Fr. Robert Pelton speaks with the author during an interview in 2017 (Courtesy of University of Notre Dame)

He risked his life, quite literally, to deepen the church's commitment to human rights. Bob went back to Chile in 1972, just before the Central Intelligence Agency and the United States government helped Gen. Augusto Pinochet take power from socialist Salvador Allende. Bob smuggled a report by the Committee of Cooperation for Peace back to the United States when he returned from his visit. He concealed the report under his shirt as guards interrogated him about why he returned to Chile. He would have been detained, or executed, had the officers performed a body search. The report made it back to America, and the Ford Foundation published it, detailing Pinochet's abductions, murders and mass incarcerations for a wide audience.
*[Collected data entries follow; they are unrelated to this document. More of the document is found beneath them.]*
(** C2, amended: the expiry of a countdown does the same whatever its target
    and label (toward the start as toward the end): when a tick finds no time
    remaining and the state is still [countdown], it drops its handle and
    enters the waiting state with "Waiting for result..."; in any other state
    it leaves the state field alone. *)
Theorem countdown_expiry (clk T d : Z) (label : string) (s : State)
    (Hexp : T <= getServerTime clk s) :
  let s' := runCallback clk (CbCountdown T label d) s in
  countdownHandle s' = None /\
  (gameState s = countdown ->
   gameState s' = waiting /\ statusText s' = "Waiting for result..."%string) /\
  (gameState s <> countdown -> gameState s' = gameState s).
Proof.
  unfold getServerTime in Hexp.
  assert (E : (0 <? remainingAt T (clk + serverTimeOffset s)) = false)
    by (apply Z.ltb_ge; unfold remainingAt; lia).
  cbn [runCallback]. simp. rewrite !E.
  split; [|split].
  - destruct (GameStateT_eqb (gameState s) countdown);
      unfold h_showWaitingState, h_setWaiting, h_clearWaiting, h_clearCountdownFrame, h_add;
      frame.
  - intros Hg; rewrite Hg; split; reflexivity.
  - intros Hg. destruct (gameState s) eqn:Hs; cbn; congruence.
Qed.

Lemma countdown_expiry_witness :
  exists s,
    run trace_scheduled init_state = Some s /\
    gameState (runCallback 5000 (CbCountdown 5000 "Round starting in" 5000) s) = waiting.
Proof.
  eexists; split; [vm_compute; reflexivity|].
  refine (proj1 (proj1 (proj2 (countdown_expiry 5000 5000 5000 "Round starting in" _ _)) _)).
  - vm_compute; congruence.
  - reflexivity.
Defined.

(** ** Handle discipline *)

Lemma distinct_NoDup (l : list nat) : distinct l = true -> NoDup l.
Proof.
  induction l as [|x l IH]; cbn [distinct]; intros H; constructor.
  - apply andb_prop in H as [H _]. intros Hin.
    assert (E : existsb (Nat.eqb x) l = true)
      by (apply existsb_exists; exists x; split; [exact Hin | apply Nat.eqb_refl]).
    rewrite E in H; discriminate.
  - apply IH. apply andb_prop in H as [_ H]; exact H.
Qed.

Lemma wfb_wf (h : Handles) : wfb h = true -> wf h.
Proof.
  unfold wfb, wf; intros H; apply andb_prop in H as [H1 H2]; split.
  - apply Forall_forall; intros t Ht. exact (proj1 (forallb_forall _ _) H1 t Ht).
  - apply distinct_NoDup; exact H2.
Qed.

Section HandleLemmas.
Variable h : Handles.
Hypothesis Hwf : wf h.

Let ok_in (t : Timer) (Ht : In t (tm_timers h)) : timer_ok h t = true :=
  proj1 (Forall_forall _ _) (proj1 Hwf) t Ht.

(** Removing timers and keeping the variables keeps the discipline. *)
Lemma wf_filter (p : Timer -> bool) :
  wf (tm_set_timers (filter p (tm_timers h)) h).
Proof.
  split; cbn.
  - apply Forall_forall; intros t Ht. apply filter_In in Ht as [Ht _].
    exact (ok_in t Ht).
  - apply distinct_ids_filter; exact (proj2 Hwf).
Qed.

(** A callback that is neither a countdown tick nor the waiting fallback
    can be added under a fresh handle. *)
Lemma wf_h_add (k : TimerKind) (cb : Callback) :
  isCountdownCb cb = false -> isWaitingCb cb = false -> wf (h_add k cb h).
Proof.
  intros Hc Hw; split; cbn.
  - apply Forall_app; split.
    + apply Forall_forall; intros t Ht. specialize (ok_in t Ht).
      unfold timer_ok in *; cbn.
      apply andb_prop in ok_in as [H12 H3]; apply andb_prop in H12 as [H1 H2].
      rewrite H2, H3, !andb_true_r. apply Nat.ltb_lt in H1. apply Nat.ltb_lt; lia.
    + constructor; [|constructor]. unfold timer_ok; cbn. rewrite Hc, Hw; cbn.
      rewrite !andb_true_r. apply Nat.ltb_lt; lia.
  - rewrite map_app; cbn. apply NoDup_app; [exact (proj2 Hwf) | repeat constructor; intros [] |].
    intros x Hx [E|[]]; subst x.
    apply in_map_iff in Hx as [t [E Ht]]. specialize (ok_in t Ht).
    unfold timer_ok in ok_in.
    apply andb_prop in ok_in as [H12 _]; apply andb_prop in H12 as [H1 _].
    apply Nat.ltb_lt in H1; cbn in E; lia.
Qed.
End HandleLemmas.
One of Pelton's major legacies is the globalization of Notre Dame and the wider American Catholic Church. In 1985, Bob founded Latin American/North American Church Concerns, or LANACC, an important organization for importing theologies and politics from the global south to an American, and, as he saw it, a "materialist," north. Pelton institutionalized the "reverse mission." Deeply connected to globalization is Bob's conviction that the Catholic Church must be in the business of politics. Bob manifested his politicization of faith with his deep devotion to Oscar Romero. In 2011, Pelton produced a documentary, "Monseñor: The Last Journey of Óscar Romero," which recounted Romero's stand against the military dictatorship in El Salvador. Pelton instituted Romero Days at Notre Dame, an annual memorialization of the assassination of Romero featuring lectures on his political theology. He wanted American Catholics to think globally, to use Latin American sources to become conscious of oppression in the political realm.

Holy Cross Fr. Robert Pelton admires a mural depicting Msgr. Óscar Romero, painted by Walls of Hope on the exterior of Casa CEBES in Perquín, El Salvador. (Victor Maqque/Courtesy of University of Notre Dame)

It was Pelton's dream to see a highly politicized faith take root at Notre Dame and then spread throughout North America. When I asked him what he really wanted students to take from studying Romero's stand against political power, he replied, "Stand up to [them]. Say it publicly," he said, adding, "If you don't do it, why are you representing the Gospel?"

More than a theological lesson or a political consciousness, perhaps we can learn from the life of Bob Pelton that as Christians we must always be striving for personal conversion towards an active commitment to the common good. Bob never stopped working, dedicating all of his efforts to the church and to Christ. I last saw Bob at a conference Cushwa organized in April 2018 called Catholicism and Global History. He asked about my son and how I was holding up as a new parent (just barely, I told him). He had just delivered a paper on the history of the 20th century Chilean church. I heard from a friend several months later that Bob Pelton flew to Rome, at the age of 97, to see Pope Francis, a hero of his, canonize Óscar Romero. I'm happy that Bob got to witness Romero become a saint in this world, and I have faith he joined him in the next. Father Bob, pray for us. I will never forget you.

[Peter Cajka teaches in the Department of American Studies at the University of Notre Dame and serves as a faculty affiliate for the Cushwa Center for the Study of American Catholicism. His book, Follow Your Conscience: How the Catholic Church Transformed American Freedom with a Medieval Idea, is under contract with the University of Chicago Press.]